**BRIEF:** Locate each line with the string "Some" in the listing below and copy it.

**RECORDS:**
Lemma enrichment_run activity_filter all_pages w data w1 activities :
  fetch_activities_data (build_params (mktime w) activity_filter) all_pages w
    = (Ok data, w1) ->
  map_outcome parse_item data = Ok activities ->
  exists w2,
    get_activities activity_filter all_pages w
    = (filter_and_sort (mktime w) activity_filter
         (apply_gear_name (_gear_cache w2) <$> activities), w2)
    /\ forall g,
         Forall (no_gear_reply_for g) (script w1) ->
         _gear_cache w2 !! g = _gear_cache w1 !! g.
Proof.
  intros Hfetch Hparse.
  unfold get_activities. unfold bind at 1. unfold gets at 1.
  rewrite (bind_run_ok _ _ _ _ _ Hfetch). unfold enrich_filter_sort.
  unfold bind at 1. unfold lift at 1. rewrite Hparse.
  destruct activities as [|a activities].
  - exists w1. done.
  - destruct (populate_gear_names_run (a :: activities) w1) as (w2 & Hp & Hg).
    exists w2. by rewrite (bind_run_ok _ _ _ _ _ Hp).
Qed.

(** C9, as the code has it.  Once the pages are fetched and parsed,
    [get_activities] gets past the gear enrichment whatever the gear
    lookups do: its outcome is that of filtering and sorting the
    activities, each with the cached name of its gear when its gear id is
    in the cache by then, and as it was parsed otherwise; no placeholder
    is written.  A lookup never raises: a failed request or an unparsable
    body gives [None] and leaves the cache as it was.  A gear id that was
    not in the cache is still not in it afterwards when no reply to the
    lookups is a gear with that id, so that an activity with such a gear
    id keeps the gear name of its payload. *)
Theorem get_activities_swallows_gear_failures activity_filter all_pages
    w data w1 activities :
  fetch_activities_data (build_params (mktime w) activity_filter) all_pages w
    = (Ok data, w1) ->
  map_outcome parse_item data = Ok activities ->
  exists w2,
    get_activities activity_filter all_pages w
    = (filter_and_sort (mktime w) activity_filter
         (with_cached_name (_gear_cache w2) <$> activities), w2)
    /\ (forall a g,
          a ∈ activities -> Activity.gear_id a = Some g ->
          _gear_cache w1 !! g = None ->
          Forall (no_gear_reply_for g) (script w1) ->
          _gear_cache w2 !! g = None
          /\ with_cached_name (_gear_cache w2) a = a)
    /\ (forall gear_id w0, exists r w0',
          get_gear_by_id gear_id w0 = (Ok r, w0')
          /\ _gear_cache w0' = _gear_cache w0
          /\ (forall e w',
                _make_request "GET" ("/gear/" +:+ gear_id) [] w0 = (Raise e, w') ->
                r = None /\ w0' = w')
          /\ (r = None -> fetch_and_cache_gear gear_id w0 = (Ok tt, w0'))).
Proof.
  intros Hfetch Hparse.
  destruct (enrichment_run activity_filter all_pages
              w data w1 activities Hfetch Hparse) as (w2 & Hrun & Hcache).
  exists w2. split; [|split].
  - rewrite Hrun. do 2 f_equal. apply list_fmap_ext.
    intros _ a _. apply apply_gear_name_with_cached_name.
  - intros a g _ Hg Hnone Hno.
    assert (_gear_cache w2 !! g = None) as Hnone2 by (by rewrite Hcache).
    split; [done|].
    rewrite <- apply_gear_name_with_cached_name.
    by apply (apply_gear_name_unresolved _ _ g).
  - intros gear_id w0.
    destruct (get_gear_by_id_swallows gear_id w0) as (r & w0' & Hr & Hc & He).
    exists r, w0'. split; [done|]. split; [done|]. split; [exact He|].
    intros ->. unfold fetch_and_cache_gear. by rewrite (bind_run_ok _ _ _ _ _ Hr).
Qed.
(** * ChessBlunders: engine-output parsing, score normalisation, move
      evaluation and the blunder walk

    A shallow embedding of the evaluation core of the repository:

    - [cloud-stockfish/lambda_handler.py]: [parse_stockfish_output] and the
      argument handling of [handler];
    - [cloud-stockfish/app.py]: [get_eval_cp] and [evaluate_move];
    - [local_python/stockfish_interface.py]: [LocalStockfish._get_eval] and
      [LocalStockfish.evaluate];
    - [local_python/tests/test_engines.py]: [get_eval_cp],
      [analyze_position] and [analyze_game].

    Python integers are unbounded and are modelled by [Z].  Python strings
    are modelled by [string], every character read as a code point below
    256.  Exceptions are modelled by the error monad [res]. *)

From Stdlib Require Import ZArith QArith Lia List Bool Ascii String.
From Stdlib Require Import Sorted Permutation SpecFloat.
From stdpp Require Import base option list strings gmap.

Import ListNotations.
Local Open Scope string_scope.
Local Open Scope list_scope.
Local Open Scope Z_scope.

(* ===================================================================== *)
(** * Exceptions *)
(* ===================================================================== *)

(** The Python exceptions that the embedded functions can raise, and the
    HTTP errors of the REST handler. *)
Inductive exn : Type :=
  | ValueError
  | IndexError
  | TypeError
  | AttributeError
  | OverflowError
  | TimeoutExpired
  | EngineError
  | HTTPException (status_code : Z).

(** Outcome of a computation that may raise. *)
Inductive res (A : Type) : Type :=
  | Ok (a : A)
  | Raise (e : exn).

Arguments Ok {A} a.
Arguments Raise {A} e.

Definition res_bind {A B : Type} (m : res A) (k : A -> res B) : res B :=
  match m with
  | Ok a => k a
  | Raise e => Raise e
  end.

Notation "'do' x <- m ; k" := (res_bind m (fun x => k))
  (at level 10, x name, m at level 100, k at level 200, only parsing).

(** [l[i]] on a Python list with a non-negative index. *)
Definition py_getitem {A : Type} (l : list A) (i : nat) : res A :=
  match nth_error l i with
  | Some a => Ok a
  | None => Raise IndexError
  end.

(* ===================================================================== *)
(** * The scores of the chess library *)
(* ===================================================================== *)

Module Chess.

(** [chess.WHITE] is [True], [chess.BLACK] is [False]. *)
Inductive Color : Type := WHITE | BLACK.

Definition Color_eqb (a b : Color) : bool :=
  match a, b with
  | WHITE, WHITE | BLACK, BLACK => true
  | _, _ => false
  end.

(** [chess.engine.Score]: [Cp], [Mate] and the singleton [MateGiven]. *)
Inductive Score : Type :=
  | Cp (cp : Z)
  | Mate (moves : Z)
  | MateGiven.

(** [Score.__neg__]. *)
Definition Score_neg (s : Score) : Score :=
  match s with
  | Cp cp => Cp (- cp)
  | Mate moves => if moves =? 0 then MateGiven else Mate (- moves)
  | MateGiven => Mate 0
  end.

(** [Score.mate()]. *)
Definition mate (s : Score) : option Z :=
  match s with
  | Cp _ => None
  | Mate moves => Some moves
  | MateGiven => Some 0
  end.

(** [Score.is_mate()]. *)
Definition is_mate (s : Score) : bool :=
  match mate s with
  | Some _ => true
  | None => false
  end.

(** [Score.score()] with no [mate_score]. *)
Definition score (s : Score) : option Z :=
  match s with
  | Cp cp => Some cp
  | Mate _ => None
  | MateGiven => None
  end.

(** [chess.engine.PovScore]: a score relative to the point of view
    [turn]. *)
Record PovScore : Type := mkPovScore {
  relative : Score;
  turn : Color
}.

(** [PovScore.pov(color)]. *)
Definition pov (ps : PovScore) (color : Color) : Score :=
  if Color_eqb (turn ps) color then relative ps else Score_neg (relative ps).

(** [PovScore.white()]. *)
Definition white (ps : PovScore) : Score := pov ps WHITE.

End Chess.

Import Chess.

(* ===================================================================== *)
(** * Python string primitives *)
(* ===================================================================== *)

Module PyStr.

(** [str.isspace] on one character: the whitespace that [str.strip()] and
    [str.split()] remove (code points 9-13, 28-32, 133 and 160). *)
Definition is_space (c : ascii) : bool :=
  let n := nat_of_ascii c in
  ((9 <=? n)%nat && (n <=? 13)%nat)
  || ((28 <=? n)%nat && (n <=? 32)%nat)
  || (n =? 133)%nat || (n =? 160)%nat.

Fixpoint lstrip (s : string) : string :=
  match s with
  | EmptyString => EmptyString
  | String c s' => if is_space c then lstrip s' else s
  end.

Fixpoint rstrip (s : string) : string :=
  match s with
  | EmptyString => EmptyString
  | String c s' =>
      match rstrip s' with
      | EmptyString => if is_space c then EmptyString else String c EmptyString
      | r => String c r
      end
  end.

(** [s.strip()]. *)
Definition strip (s : string) : string := rstrip (lstrip s).

(** [s.split(sep)] for a one-character separator: never the empty list. *)
Fixpoint split_on (sep : ascii) (s : string) : list string :=
  match s with
  | EmptyString => [EmptyString]
  | String c s' =>
      if Ascii.eqb c sep then EmptyString :: split_on sep s'
      else match split_on sep s' with
           | h :: t => String c h :: t
           | [] => [String c EmptyString]
           end
  end.

(** [s.split()]: the maximal runs of non-whitespace characters. *)
Fixpoint split (s : string) : list string :=
  match s with
  | EmptyString => []
  | String c s' =>
      if is_space c then split s'
      else match s' with
           | EmptyString => [String c EmptyString]
           | String c' _ =>
               if is_space c' then String c EmptyString :: split s'
               else match split s' with
                    | h :: t => String c h :: t
                    | [] => [String c EmptyString]
                    end
           end
  end.

(** [s.startswith(p)]. *)
Definition startswith (s p : string) : bool := String.prefix p s.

**TASK RESPONSE:**
          a ∈ activities -> Activity.gear_id a = Some g ->
  | Some a => Ok a
  | Mate moves => Some moves
  | MateGiven => Some 0
  | Some _ => true
  | Cp cp => Some cp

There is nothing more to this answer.